Assess whether recovery-simulation results are ready to use

Converts the numerical output from evaluate_mfrm_recovery() into a reviewer-facing adequacy checklist. The goal is not to impose one universal pass/fail rule; it is to make the main user questions explicit: Did the runs finish? Did the fitted models converge? Are uncertainty summaries available? Are coverage and Monte Carlo precision plausible? If practical RMSE or bias limits are supplied, which parameter groups need follow-up? For bounded GPCM, which slope-regime generator condition frames the recovery evidence?

Usage

assess_mfrm_recovery(
  x,
  min_reps = 30,
  min_success_rate = 0.95,
  min_convergence_rate = 0.95,
  min_se_available = 0.8,
  coverage_target = 0.95,
  coverage_tolerance = 0.05,
  max_mcse_rmse_ratio = 0.25,
  max_rmse = NULL,
  max_abs_bias = NULL,
  top_n = 6,
  digits = 3,
  ...
)

# S3 method for class 'mfrm_recovery_assessment'
plot(
  x,
  y = NULL,
  type = c("status", "metrics"),
  metric = c("rmse", "bias", "coverage", "se_available", "mcse_rmse"),
  draw = TRUE,
  ...
)

Arguments

x: For assess_mfrm_recovery(), output from evaluate_mfrm_recovery().
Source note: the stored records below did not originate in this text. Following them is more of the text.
(* ===== verification/SshbufLife.v ===== *)
(** * Lifetime of buffers: creation, sharing and release *)

From S2P Require Import Prelude Ssherr Sshbuf SshbufInv SshbufOps.

(** One more (or one less) reference held by callers on buffer [i]. *)
Definition rc_add (rc : nat -> Z) (i : bufp) (n : Z) : nat -> Z :=
  fun j => if decide (j = i) then rc j + n else rc j.

Lemma rc_add_eq rc i n : rc_add rc i n i = rc i + n.
Proof. unfold rc_add. by rewrite decide_True. Qed.

Lemma rc_add_ne rc i n j : j <> i -> rc_add rc i n j = rc j.
Proof. intros. unfold rc_add. by rewrite decide_False. Qed.

Lemma nrefs_zero m i : (forall j s, m !! j = Some s -> sb_parent s <> Some i) -> nrefs m i = 0.
Proof.
  intros Hno. unfold nrefs.
  enough (filter (child_of i) m = ∅) as -> by (by rewrite map_size_empty).
  apply map_empty. intros j. apply map_lookup_filter_None. right.
  intros s Hj Hc. by apply (Hno j s).
Qed.

Lemma nrefs_dead {rc h} (INV : heap_inv rc h) k : h_bufs h !! k = None -> nrefs (h_bufs h) k = 0.
Proof.
  intros Hk. apply nrefs_zero. intros j s Hj Hp.
  destruct (inv_data _ _ INV j s Hj) as (p & l & D).
  destruct (do_parent _ _ _ _ _ _ D k Hp) as (_ & _ & t & _ & Ht & _). congruence.
Qed.

Lemma rc_dead {rc h} (INV : heap_inv rc h) k : h_bufs h !! k = None -> rc k = 0.
Proof.
  intros Hk. pose proof (inv_rc _ _ INV k).
  destruct (decide (1 <= rc k)) as [H1|]; [|lia].
  destruct (inv_live _ _ INV k H1). congruence.
Qed.

(** ** Adding a buffer *)

(** Memory only gains blocks. *)
Definition mem_grows (h h' : heap) : Prop :=
  (forall b l, h_mem h !! b = Some l -> h_mem h' !! b = Some l) /\
  (forall b l, h_mem h' !! b = Some l -> (b < h_next h')%nat /\ bytes_ok l) /\
  (h_next h <= h_next h')%nat.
For plot.mfrm_recovery_assessment(), output from assess_mfrm_recovery().
min_reps: Minimum replication count expected before treating the simulation as more than a smoke check.
min_success_rate: Minimum acceptable proportion of replications that generated data and produced a fitted model.
min_convergence_rate: Minimum acceptable proportion of replications whose fitted model reported convergence.
min_se_available: Minimum acceptable proportion of recovery rows with standard errors in each parameter group. Set to NULL to skip this check.
coverage_target: Nominal coverage target, usually 0.95.
coverage_tolerance: Absolute tolerance around coverage_target.
max_mcse_rmse_ratio: Maximum acceptable Monte Carlo SE of RMSE divided by RMSE. Set to NULL to skip this precision check.
max_rmse: Optional practical RMSE limit. Use a scalar for all parameter groups or a named vector/list with names such as "facet", "step", "slope", "Rater", or "facet:Rater:logit".
max_abs_bias: Optional practical absolute-bias limit. Naming follows max_rmse.
top_n: Number of next-action lines retained in the compact output.
digits: Digits used by the print method.
...: Reserved for future extensions.
y: Reserved for S3 generic compatibility.
type: Assessment plot route. "status" summarizes checklist status counts; "metrics" plots a parameter-group assessment metric colored by its status.
metric: Metric used when type = "metrics". Supported values are "rmse", "bias", "coverage", "se_available", and "mcse_rmse".
draw: If TRUE, draw with base graphics. If FALSE, return an mfrm_plot_data object with reusable plot tables and metadata.

Value

An object of class mfrm_recovery_assessment with:

overview: compact run-level status.
checklist: reviewer-facing adequacy checks.
condition_review: generator-condition metadata, including bounded GPCM slope-regime interpretation and generated score-category support when available.
condition_reporting_notes: reporter-facing generator-condition caveats separated from recovery metrics and release-gate decisions.
diagnostic_reporting_notes: reporter-facing fit/separation caveats retained as diagnostic context rather than recovery gates.
diagnostic_review: optional fit/separation operating-characteristic context when retained by evaluate_mfrm_recovery().
metric_review: parameter-group metric checks.
uncertainty_review: compact coverage / SE availability interpretation.
reading_order: recommended first-read order for the summary, condition, plot, and row-level recovery outputs.
next_actions: short action list sorted by severity.
thresholds: thresholds used for the assessment.

Details

RMSE and bias adequacy depends on the substantive scale and the use case, so the function does not mark them as failed unless the user supplies max_rmse or max_abs_bias. Without those limits, the corresponding rows are marked not_assessed and the next action asks the user to set practical thresholds when a decision depends on the metric.

The condition_review table is generator metadata for interpreting the recovery run. For bounded GPCM, GPCMSlopeRegime, StressLevel, and generated score-category support describe the data-generating condition; they are not model-fit tests and they are not literature-derived adequacy cut points. condition_reporting_notes turns those generator conditions into reporter-facing caveats, such as high-dispersion slope stress or sparse generated score support.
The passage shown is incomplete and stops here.